Records from a data source:
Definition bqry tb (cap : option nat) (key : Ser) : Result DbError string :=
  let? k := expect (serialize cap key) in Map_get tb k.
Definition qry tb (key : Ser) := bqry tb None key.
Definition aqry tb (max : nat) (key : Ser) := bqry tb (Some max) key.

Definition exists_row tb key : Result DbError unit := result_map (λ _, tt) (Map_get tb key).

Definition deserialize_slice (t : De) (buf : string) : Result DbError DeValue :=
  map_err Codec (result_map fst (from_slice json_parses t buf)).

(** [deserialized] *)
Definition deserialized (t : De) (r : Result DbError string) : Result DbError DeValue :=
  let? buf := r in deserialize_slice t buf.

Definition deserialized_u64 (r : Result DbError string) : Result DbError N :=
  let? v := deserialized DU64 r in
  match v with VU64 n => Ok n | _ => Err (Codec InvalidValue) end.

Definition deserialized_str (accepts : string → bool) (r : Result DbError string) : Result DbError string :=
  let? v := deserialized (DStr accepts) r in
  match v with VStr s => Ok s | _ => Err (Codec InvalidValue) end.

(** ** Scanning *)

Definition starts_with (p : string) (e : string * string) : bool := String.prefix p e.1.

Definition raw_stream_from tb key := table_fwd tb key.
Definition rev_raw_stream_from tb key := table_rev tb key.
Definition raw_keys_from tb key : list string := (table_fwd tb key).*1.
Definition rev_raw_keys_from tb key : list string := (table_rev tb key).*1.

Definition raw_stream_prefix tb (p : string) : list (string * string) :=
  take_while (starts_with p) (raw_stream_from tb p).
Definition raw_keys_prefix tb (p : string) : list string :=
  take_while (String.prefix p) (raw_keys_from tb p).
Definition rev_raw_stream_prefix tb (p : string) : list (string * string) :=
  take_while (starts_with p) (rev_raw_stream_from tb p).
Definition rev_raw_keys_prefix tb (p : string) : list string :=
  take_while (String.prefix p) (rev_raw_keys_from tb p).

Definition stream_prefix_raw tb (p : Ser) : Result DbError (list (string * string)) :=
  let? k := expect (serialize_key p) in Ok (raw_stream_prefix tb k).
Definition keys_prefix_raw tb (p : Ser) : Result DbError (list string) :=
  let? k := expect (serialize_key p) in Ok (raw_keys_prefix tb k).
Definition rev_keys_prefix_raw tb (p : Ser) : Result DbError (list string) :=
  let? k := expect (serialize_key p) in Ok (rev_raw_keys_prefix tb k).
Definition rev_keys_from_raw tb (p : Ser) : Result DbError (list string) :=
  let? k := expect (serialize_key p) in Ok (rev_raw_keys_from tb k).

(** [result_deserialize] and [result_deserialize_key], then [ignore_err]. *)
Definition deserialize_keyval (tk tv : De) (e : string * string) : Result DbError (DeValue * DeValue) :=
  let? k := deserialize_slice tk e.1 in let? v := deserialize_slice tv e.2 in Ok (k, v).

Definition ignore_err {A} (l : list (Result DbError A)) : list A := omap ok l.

▸ **INSTRUCTIONS FOR THE TASK**
Return the data from the top line through the bottom line exactly.

▸ **RESULT FOR THIS TASK**
Definition bqry tb (cap : option nat) (key : Ser) : Result DbError string :=
  let? k := expect (serialize cap key) in Map_get tb k.
Definition qry tb (key : Ser) := bqry tb None key.
Definition aqry tb (max : nat) (key : Ser) := bqry tb (Some max) key.

Definition exists_row tb key : Result DbError unit := result_map (λ _, tt) (Map_get tb key).

Definition deserialize_slice (t : De) (buf : string) : Result DbError DeValue :=
  map_err Codec (result_map fst (from_slice json_parses t buf)).

(** [deserialized] *)
Definition deserialized (t : De) (r : Result DbError string) : Result DbError DeValue :=
  let? buf := r in deserialize_slice t buf.

Definition deserialized_u64 (r : Result DbError string) : Result DbError N :=
  let? v := deserialized DU64 r in
  match v with VU64 n => Ok n | _ => Err (Codec InvalidValue) end.

Definition deserialized_str (accepts : string → bool) (r : Result DbError string) : Result DbError string :=
  let? v := deserialized (DStr accepts) r in
  match v with VStr s => Ok s | _ => Err (Codec InvalidValue) end.

(** ** Scanning *)

Definition starts_with (p : string) (e : string * string) : bool := String.prefix p e.1.

Definition raw_stream_from tb key := table_fwd tb key.
Definition rev_raw_stream_from tb key := table_rev tb key.
Definition raw_keys_from tb key : list string := (table_fwd tb key).*1.
Definition rev_raw_keys_from tb key : list string := (table_rev tb key).*1.

Definition raw_stream_prefix tb (p : string) : list (string * string) :=
  take_while (starts_with p) (raw_stream_from tb p).
Definition raw_keys_prefix tb (p : string) : list string :=
  take_while (String.prefix p) (raw_keys_from tb p).
Definition rev_raw_stream_prefix tb (p : string) : list (string * string) :=
  take_while (starts_with p) (rev_raw_stream_from tb p).
Definition rev_raw_keys_prefix tb (p : string) : list string :=
  take_while (String.prefix p) (rev_raw_keys_from tb p).

Definition stream_prefix_raw tb (p : Ser) : Result DbError (list (string * string)) :=
  let? k := expect (serialize_key p) in Ok (raw_stream_prefix tb k).
Definition keys_prefix_raw tb (p : Ser) : Result DbError (list string) :=
  let? k := expect (serialize_key p) in Ok (raw_keys_prefix tb k).
Definition rev_keys_prefix_raw tb (p : Ser) : Result DbError (list string) :=
  let? k := expect (serialize_key p) in Ok (rev_raw_keys_prefix tb k).
Definition rev_keys_from_raw tb (p : Ser) : Result DbError (list string) :=
  let? k := expect (serialize_key p) in Ok (rev_raw_keys_from tb k).

(** [result_deserialize] and [result_deserialize_key], then [ignore_err]. *)
Definition deserialize_keyval (tk tv : De) (e : string * string) : Result DbError (DeValue * DeValue) :=
  let? k := deserialize_slice tk e.1 in let? v := deserialize_slice tv e.2 in Ok (k, v).

Definition ignore_err {A} (l : list (Result DbError A)) : list A := omap ok l.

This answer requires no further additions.